*DESCRIPTION OF THE TASK*: Print out every entry, keeping each line identical to the original.

*Dataset entries*:
= = = = = = =

(* ===== verification/VirtioBlk.v ===== *)
(** * The guest's virtio disks

    The queue side of [devices/guest_virtio_blk.rs]: guest memory page by page, the
    request chain, the sector transfer and the three devices (install disk, read-only
    ISO, read-only spare). The rings and buffers are in guest memory ([GuestRam]); a
    disk image in memory is a list of bytes. The other backings (controller image,
    spare, logical unit, ISO library) are drivers for hardware outside this model:
    operations on an abstract state [X], which are given the buffer and return it with
    the new state and whether they worked. The registers are in [VirtioDisk]. *)

From S2P Require Import Prelude Bytes EptHw GuestRam.

Module VirtioBlk.

Import GuestRam.

(** ** Constants *)

Definition VIRTIO_BLK_T_IN : Z := 0.
Definition VIRTIO_BLK_T_OUT : Z := 1.
Definition VIRTIO_BLK_T_FLUSH : Z := 4.
Definition VIRTIO_BLK_T_GET_ID : Z := 8.
Definition VIRTIO_BLK_S_OK : Z := 0.
Definition VIRTIO_BLK_S_IOERR : Z := 1.
Definition QUEUE_MAX : Z := 128.
Definition SECTOR : Z := 512.
Definition VIRTIO_XFER_CHUNK : Z := 64 * 1024.
Definition VRING_DESC_F_NEXT : Z := 1.
Definition VRING_DESC_F_WRITE : Z := 2.
Definition DATA_SEGS : Z := QUEUE_MAX.

(** ** State *)

(** [LastReq] *)
Record LastReq := mkLast { head : Z; status_gpa : Z; ty : Z; sector : Z; any : bool }.

Definition last_default : LastReq := mkLast 0 0 0 0 false.

(** The backings other than a disk image in memory. *)
Record Env (X : Type) := mkEnv {
  PERC_XFER : bool;
  present_as_cd : bool;
  perc_image_boot_latched : bool;
  lun_serving : bool;
  library_read_at : X → Z → list Z → X * list Z * bool;
  perc_spare_read : X → Z → list Z → X * list Z * bool;
  perc_image_read : X → Z → list Z → X * list Z * bool;
  perc_image_write : X → Z → list Z → X * bool;
  durable_lun_rw : X → Z → list Z → bool → X * list Z * bool;
  perc_image_flush : X → X * bool;
}.
Arguments PERC_XFER {X}.
Arguments present_as_cd {X}.
Arguments perc_image_boot_latched {X}.
Arguments lun_serving {X}.
Arguments library_read_at {X}.
Arguments perc_spare_read {X}.
Arguments perc_image_read {X}.
Arguments perc_image_write {X}.
Arguments durable_lun_rw {X}.
Arguments perc_image_flush {X}.

(** Host memory, the disk image, the other backings, the bounce buffer and the count of
    failed translations. *)
Record World (X : Type) := mkWorld { mm : mem; disk : list Z; ext : X; bounce : list Z; XLATE_FAIL : Z }.
Arguments mkWorld {X}.
Arguments mm {X}.
Arguments disk {X}.
Arguments ext {X}.
Arguments bounce {X}.
Arguments XLATE_FAIL {X}.

Definition with_mm {X} (s : World X) (m : mem) : World X := mkWorld m (disk s) (ext s) (bounce s) (XLATE_FAIL s).
Definition with_bounce {X} (s : World X) (b : list Z) : World X := mkWorld (mm s) (disk s) (ext s) b (XLATE_FAIL s).
Definition with_ext {X} (s : World X) (x : X) : World X := mkWorld (mm s) (disk s) x (bounce s) (XLATE_FAIL s).
Definition with_disk {X} (s : World X) (d : list Z) : World X := mkWorld (mm s) d (ext s) (bounce s) (XLATE_FAIL s).
Definition xlate_fail {X} (s : World X) : World X := mkWorld (mm s) (disk s) (ext s) (bounce s) ((XLATE_FAIL s + 1) mod 2 ^ 32).

(** Saturating addition of [u32]. *)
Definition sat32 (a b : Z) : Z := Z.min (a + b) 0xFFFFFFFF.

(** The first bytes of a buffer replaced. *)
Definition fill (bs buf : list Z) : list Z := bs ++ drop (length bs) buf.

= = = = = = =

*RESPONSE BOX*:
(* ===== verification/VirtioBlk.v ===== *)
(** * The guest's virtio disks

    The queue side of [devices/guest_virtio_blk.rs]: guest memory page by page, the
    request chain, the sector transfer and the three devices (install disk, read-only
    ISO, read-only spare). The rings and buffers are in guest memory ([GuestRam]); a
    disk image in memory is a list of bytes. The other backings (controller image,
    spare, logical unit, ISO library) are drivers for hardware outside this model:
    operations on an abstract state [X], which are given the buffer and return it with
    the new state and whether they worked. The registers are in [VirtioDisk]. *)

From S2P Require Import Prelude Bytes EptHw GuestRam.

Module VirtioBlk.

Import GuestRam.

(** ** Constants *)

Definition VIRTIO_BLK_T_IN : Z := 0.
Definition VIRTIO_BLK_T_OUT : Z := 1.
Definition VIRTIO_BLK_T_FLUSH : Z := 4.
Definition VIRTIO_BLK_T_GET_ID : Z := 8.
Definition VIRTIO_BLK_S_OK : Z := 0.
Definition VIRTIO_BLK_S_IOERR : Z := 1.
Definition QUEUE_MAX : Z := 128.
Definition SECTOR : Z := 512.
Definition VIRTIO_XFER_CHUNK : Z := 64 * 1024.
Definition VRING_DESC_F_NEXT : Z := 1.
Definition VRING_DESC_F_WRITE : Z := 2.
Definition DATA_SEGS : Z := QUEUE_MAX.

(** ** State *)

(** [LastReq] *)
Record LastReq := mkLast { head : Z; status_gpa : Z; ty : Z; sector : Z; any : bool }.

Definition last_default : LastReq := mkLast 0 0 0 0 false.

(** The backings other than a disk image in memory. *)
Record Env (X : Type) := mkEnv {
  PERC_XFER : bool;
  present_as_cd : bool;
  perc_image_boot_latched : bool;
  lun_serving : bool;
  library_read_at : X → Z → list Z → X * list Z * bool;
  perc_spare_read : X → Z → list Z → X * list Z * bool;
  perc_image_read : X → Z → list Z → X * list Z * bool;
  perc_image_write : X → Z → list Z → X * bool;
  durable_lun_rw : X → Z → list Z → bool → X * list Z * bool;
  perc_image_flush : X → X * bool;
}.
Arguments PERC_XFER {X}.
Arguments present_as_cd {X}.
Arguments perc_image_boot_latched {X}.
Arguments lun_serving {X}.
Arguments library_read_at {X}.
Arguments perc_spare_read {X}.
Arguments perc_image_read {X}.
Arguments perc_image_write {X}.
Arguments durable_lun_rw {X}.
Arguments perc_image_flush {X}.

(** Host memory, the disk image, the other backings, the bounce buffer and the count of
    failed translations. *)
Record World (X : Type) := mkWorld { mm : mem; disk : list Z; ext : X; bounce : list Z; XLATE_FAIL : Z }.
Arguments mkWorld {X}.
Arguments mm {X}.
Arguments disk {X}.
Arguments ext {X}.
Arguments bounce {X}.
Arguments XLATE_FAIL {X}.

Definition with_mm {X} (s : World X) (m : mem) : World X := mkWorld m (disk s) (ext s) (bounce s) (XLATE_FAIL s).
Definition with_bounce {X} (s : World X) (b : list Z) : World X := mkWorld (mm s) (disk s) (ext s) b (XLATE_FAIL s).
Definition with_ext {X} (s : World X) (x : X) : World X := mkWorld (mm s) (disk s) x (bounce s) (XLATE_FAIL s).
Definition with_disk {X} (s : World X) (d : list Z) : World X := mkWorld (mm s) d (ext s) (bounce s) (XLATE_FAIL s).
Definition xlate_fail {X} (s : World X) : World X := mkWorld (mm s) (disk s) (ext s) (bounce s) ((XLATE_FAIL s + 1) mod 2 ^ 32).

(** Saturating addition of [u32]. *)
Definition sat32 (a b : Z) : Z := Z.min (a + b) 0xFFFFFFFF.

(** The first bytes of a buffer replaced. *)
Definition fill (bs buf : list Z) : list Z := bs ++ drop (length bs) buf.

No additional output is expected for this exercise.